Variable modified by an inplace operation error although using non-inplace operation

Sam-gege · April 1, 2023, 11:39am

Hi, the following piece of code:

import torch
x=torch.tensor([-1.2, 0.6], requires_grad=True)
y=1+x
y[0]=torch.abs(y[0])
y.sum().backward()

gives error that says:

RuntimeError: one of the variables needed for gradient computation has been modified by an inplace operation: [torch.FloatTensor []], which is output 0 of AsStridedBackward0, is at version 1; expected version 0 instead.

However, if you change the fourth line to y[0]=torch.abs_(y[0]) everything works again. But according to the doc, abs_ is inplace version of abs. How come it works while abs won’t?

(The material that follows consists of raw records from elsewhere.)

(** * Dan Launcher: launch resolution, recent versions and settings persistence

    A shallow embedding of the parts of [launcher.py] that decide how a
    launch request is validated, which installed version is started, which
    options are handed to [minecraft_launcher_lib], and how the settings
    dictionary is saved, imported and exported.

    Conventions of the embedding.
    - A Python [str] is a [string] whose characters are read as code points
      below 256; [isspace], [isdigit] and [lower] are Python's restricted to
      that range.
    - Every value that comes out of [json.load] or is stored in a Python
      dictionary is a [Json]; integers are [Z], floats are not represented.
    - [self.settings] and the [options] dictionary are [gmap string Json];
      nested dictionaries keep their insertion order in an association list.
    - Tk variables are fields holding what their [get()] returns; a widget
      attribute that the code tests with [hasattr] is an [option].
    - Message boxes, the status line and the log widget are not state of the
      model; the path taken is reported as an [Outcome].
    - The worker thread started by [launch_minecraft] is run to completion
      right after [save_settings_ui]. *)

From Stdlib Require Import ZArith Lia List Ascii String DecimalString.
From stdpp Require Import base option list strings gmap fin_maps sorting.

Open Scope string_scope.
Open Scope list_scope.
Open Scope Z_scope.

(** ** Python strings *)

Module PyStr.

(** [ch.isspace()] for a code point below 256. *)
Definition isspace (c : ascii) : bool :=
  let n := N_of_ascii c in
  ((9 <=? n) && (n <=? 13) || (28 <=? n) && (n <=? 32)
   || (n =? 133) || (n =? 160))%N.
(** [placeIfdInfo]: the IFD at [cursor], then its SubIFDs right after its
    tile data; returns the IFDs pushed on [allPlaced] (in push order) and
    the new cursor. *)
Fixpoint placeIfdInfo (info : IfdInfo) (cursor : Z) : list PlacedIfd * Z :=
  match info with
  | mkIfdInfo tags tiles subInfos ebs ov ts =>
      let ifdOff := cursor in
      let cursor1 := cursor + ebs in
      let overflowOff := cursor1 in
      let cursor2 := cursor1 + ov in
      let tileDataOff := cursor2 in
      let cursor3 := cursor2 + ts in
      let placed := mkPlacedIfd ifdOff tags overflowOff ov tileDataOff tiles in
      let '(rest, cursor4) :=
        (fix placeAll (l : list IfdInfo) (cur : Z) : list PlacedIfd * Z :=
           match l with
           | nil => (nil, cur)
           | x :: r =>
               let '(p, cur') := placeIfdInfo x cur in
               let '(q, cur'') := placeAll r cur' in
               ((p ++ q)%list, cur'')
           end) subInfos cursor3 in
      (placed :: rest, cursor4)
  end.

Definition placeInfos (infos : list IfdInfo) (fmt : TiffFormat)
  : list PlacedIfd :=
  fst (fold_left (fun acc info =>
         let '(ps, cur) := acc in
         let '(p, cur') := placeIfdInfo info cur in ((ps ++ p)%list, cur'))
       infos (nil, headerSize fmt)).

Definition placeIfds (ifds : list WritableIfd) (fmt : TiffFormat)
  : option (list PlacedIfd) :=
  match mapOption (resolveIfdInfo fmt) ifds with
  | None => None
  | Some infos => Some (placeInfos infos fmt)
  end.

Definition computeTotalSize (placed : list PlacedIfd) (fmt : TiffFormat) : Z :=
  match placed with
  | nil => headerSize fmt
  | _ => fold_left (fun maxEnd p =>
           Z.max maxEnd (tileDataOffset p + totalTileSize (p_tiles p)))
         placed (headerSize fmt)
  end.
Lemma split_from_nonempty sep m k s : split_from sep m k s ≠ [].
Proof.
  revert m k. induction s as [|x s IH]; intros m k; [done|].
  cbn [split_from]. destruct k; [|apply IH].
  destruct (_ && _); [done|].
  specialize (IH m 0). by destruct (split_from sep m 0 s).
Qed.

Lemma split_exhausted sep s : split_from sep (Some 0) 0 s = [s].
Proof.
  induction s as [|x s IH]; [done|].
  cbn [split_from]. rewrite bool_decide_false by (by intros []).
  cbn. by rewrite IH.
Qed.

Lemma join_push sep x segs : segs ≠ [] → join sep (push x segs) = x :: join sep segs.
Proof. destruct segs as [|seg [|seg' rest]]; done. Qed.

Lemma split_char_join c s : join [c] (split [c] None s) = s.
Proof.
  unfold split. induction s as [|x s IH]; [done|].
  rewrite split_char_cons. rewrite bool_decide_true by done. cbn [andb fmap option_fmap option_map].
  case_bool_decide as Hc.
  - subst x. pose proof (split_from_nonempty [c] None 0 s) as Hne.
    cbn [join]. destruct (split_from [c] None 0 s) eqn:E; [done|].
    cbn. f_equal. exact IH.
  - rewrite join_push by apply split_from_nonempty. by rewrite IH.
Qed.

Lemma split_char_no_sep c s : Forall (λ seg, c ∉ seg) (split [c] None s).
Proof.
  unfold split. induction s as [|x s IH].
  - repeat constructor. by intros ?%elem_of_nil.
  - rewrite split_char_cons. rewrite bool_decide_true by done. cbn [andb fmap option_fmap option_map].
    case_bool_decide as Hc.
    + constructor; [by intros ?%elem_of_nil | exact IH].
    + destruct (split_from [c] None 0 s) as [|seg rest]; cbn.
      * repeat constructor. intros ?%list_elem_of_singleton. done.
      * inversion IH as [|? ? Hseg Hrest]; subst. constructor; [|done].
        intros [->|?]%elem_of_cons; done.
Qed.

(** The segment before the first separator. *)
Lemma split_char_first c m s : m ≠ Some 0 → split [c] m s !! 0 = Some (upto c s).
Proof.
  unfold split. intros Hm. induction s as [|x s IH]; [done|].
  rewrite split_char_cons. rewrite bool_decide_true by done. cbn [andb upto].
  rewrite (bool_decide_ext (x = c) (c = x)) by done.
  case_bool_decide; [done|].
  destruct (split_from [c] m 0 s) as [|seg rest]; [done|].
  cbn in *. congruence.
Qed.

Lemma upto_spec c first rest : c ∉ first → upto c (first ++ c :: rest) = first.
Proof.
  induction first as [|x first IH]; intros Hc; cbn.
  - by rewrite bool_decide_true.
  - rewrite bool_decide_false by (intros ->; apply Hc; left).
    f_equal. apply IH. intros ?. apply Hc. by right.
Qed.

Lemma upto_absent c s : c ∉ s → upto c s = s.
Proof.
  induction s as [|x s IH]; intros Hc; cbn; [done|].
  rewrite bool_decide_false by (intros ->; apply Hc; left).
  f_equal. apply IH. intros ?. apply Hc. by right.
Qed.

Lemma contains_char c s : contains [c] s = true ↔ c ∈ s.
Proof.
  induction s as [|x s IH]; cbn.
  - rewrite orb_false_r. rewrite bool_decide_eq_true. split.
    + intros [k Hk]. done.
    + by intros ?%elem_of_nil.
  - rewrite orb_true_iff, IH, bool_decide_eq_true, prefix_single, elem_of_cons.
    intuition congruence.
Qed.

(** Splitting once on a character that occurs: the part before its first
    occurrence and everything after it. *)
Lemma split_once_two c k v : c ∉ k → split [c] (Some 1) (k ++ c :: v) = [k; v].
Proof.
  unfold split. induction k as [|x k IH]; intros Hc.
  - cbn [app]. rewrite split_char_cons.
    rewrite !bool_decide_true by done. cbn. by rewrite split_exhausted.
  - cbn [app]. rewrite split_char_cons.
    rewrite (bool_decide_false (c = x)) by (intros ->; apply Hc; left).
    rewrite andb_false_r. rewrite IH; [done|]. intros ?. apply Hc. by right.
Qed.

Lemma first_occurrence c (s : str) : c ∈ s → ∃ k v, s = k ++ c :: v ∧ c ∉ k.
Proof.
  induction s as [|x s IH]; [by intros ?%elem_of_nil|].
  intros Hin. destruct (decide (x = c)) as [->|Hne].
  - exists [], s. split; [done|]. by intros ?%elem_of_nil.
  - apply elem_of_cons in Hin as [->|Hin]; [done|].
    destruct (IH Hin) as (k & v & -> & Hk).
    exists (x :: k), v. split; [done|].
    intros [->|?]%elem_of_cons; done.
Qed.

(** [strip] removes a run of whitespace at each end, and nothing else. *)
Lemma lstrip_spec s :
  ∃ l, s = l ++ lstrip s ∧ Forall (λ c, isspace c = true) l
       ∧ ∀ c, head (lstrip s) = Some c → isspace c = false.
Proof.
  induction s as [|x s (l & Hs & Hl & Hh)]; cbn.
  - exists []. done.
  - destruct (isspace x) eqn:Hx.
    + exists (x :: l). split; [by rewrite Hs at 1|]. split; [by constructor|done].
    + exists []. split; [done|]. split; [constructor|]. cbn. by intros ? [= <-].
Qed.

Lemma lstrip_idem_head s c :
  head s = Some c → isspace c = false → lstrip s = s.
Proof. destruct s; cbn; [done|]. by intros [= ->] ->. Qed.

Lemma strip_spec s :
  ∃ l r, s = l ++ strip s ++ r
         ∧ Forall (λ c, isspace c = true) l ∧ Forall (λ c, isspace c = true) r
         ∧ (∀ c, head (strip s) = Some c → isspace c = false)
         ∧ (∀ c, last (strip s) = Some c → isspace c = false).
Proof.
  unfold strip, rstrip.
  destruct (lstrip_spec s) as (l & Hs & Hl & Hh).
  destruct (lstrip_spec (reverse (lstrip s))) as (r & Hr & Hrs & Hrh).
  exists l, (reverse r). split; [|split; [done|split; [|split]]].
  - rewrite <- reverse_app, <- Hr, reverse_involutive. exact Hs.
  - by apply Forall_reverse.
  - intros c Hc. set (t := lstrip (reverse (lstrip s))) in *.
    destruct (decide (t = [])) as [Ht|Ht]; [by rewrite Ht in Hc|].
    apply Hh. assert (Hr' : lstrip s = reverse t ++ reverse r).
    { rewrite <- reverse_app, <- Hr. by rewrite reverse_involutive. }
    rewrite Hr'. destruct (reverse t) as [|y t'] eqn:E; [|by cbn in *].
    apply (f_equal reverse) in E. rewrite reverse_involutive in E. done.
  - intros c Hc. rewrite last_reverse in Hc. by apply Hrh.
Qed.

End Strings.

(** ** The tag string parser *)

Section Parsers.
Import PyStr.

Lemma parse_pair_without_eq p : 61%N ∉ p → parse_pair p = None.
Proof.
  intros Hp. unfold parse_pair.
  destruct (contains (py "=") p) eqn:E; [|done].
  by apply (contains_char 61) in E.
Qed.

Lemma parse_pair_first_eq k v :
  61%N ∉ k → parse_pair (k ++ 61%N :: v) = Some (strip k, strip v).
Proof.
  intros Hk. unfold parse_pair.
  replace (contains (py "=") (k ++ 61%N :: v)) with true.
  - change (py "=") with [61%N]. by rewrite split_once_two.
  - symmetry. apply (contains_char 61). set_solver.
Qed.

(** The branch of [parse_pair] for a failed unpacking is dead code. *)
Lemma parse_pair_some_iff p : is_Some (parse_pair p) ↔ 61%N ∈ p.
Proof.
  split.
  - intros [kv Hkv]. destruct (decide (61%N ∈ p)); [done|].
    by rewrite parse_pair_without_eq in Hkv.
  - intros (k & v & -> & Hk)%first_occurrence. by rewrite parse_pair_first_eq.
Qed.

Lemma parse_tags_fold s :
  parse_tags (Some s) = foldl parse_tags_step ∅ (split (py ",") None s).
Proof. by destruct s. Qed.

(** Pairs that do not assign [k] leave its entry alone. *)
Lemma foldl_step_untouched (k : str) (pairs : list str) (tags : dict str) :
  Forall (λ p, ∀ v, parse_pair p ≠ Some (k, v)) pairs →
  foldl parse_tags_step tags pairs !! k = tags !! k.
Proof.
  revert tags. induction pairs as [|p pairs IH]; intros tags Hall; [done|].
  inversion Hall as [|? ? Hp Hrest]; subst. cbn [foldl]. rewrite IH by done.
  unfold parse_tags_step. destruct (parse_pair p) as [[k' v']|] eqn:E; [|done].
  apply lookup_insert_ne. intros ->. by apply (Hp v').
Qed.

Lemma foldl_step_last (k v : str) (before : list str) (p : str) (after : list str)
    (tags : dict str) :
  parse_pair p = Some (k, v) →
  Forall (λ p', ∀ v', parse_pair p' ≠ Some (k, v')) after →
  foldl parse_tags_step tags (before ++ p :: after) !! k = Some v.
Proof.
  intros Hp Hafter. rewrite foldl_app. cbn [foldl].
  rewrite foldl_step_untouched by done.
  unfold parse_tags_step at 1. rewrite Hp. apply lookup_insert_eq.
Qed.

thecho7 · April 1, 2023, 12:15pm

Let’s look that into step by step.

You should know what torch.abs operation returns.

a1 = torch.rand(2)
a1.requires_grad_(True)
b1 = a1 + 1
c1 = torch.abs(b1[0])
print(b1[0].data_ptr(), c1.data_ptr()) # They are the different

a2 = torch.rand(2)
a2.requires_grad_(True)
b2 = a2 + 1
c2 = torch.abs_(b2[0])
print(b2[0].data_ptr(), c2.data_ptr()) # They are the same

Copy the above code and see how those two printed values different.
in-place returns exactly the same tensor (value, address)
Consequently, c2 = torch.abs_(b2[0]) is ignored because they are pointing the same data(address).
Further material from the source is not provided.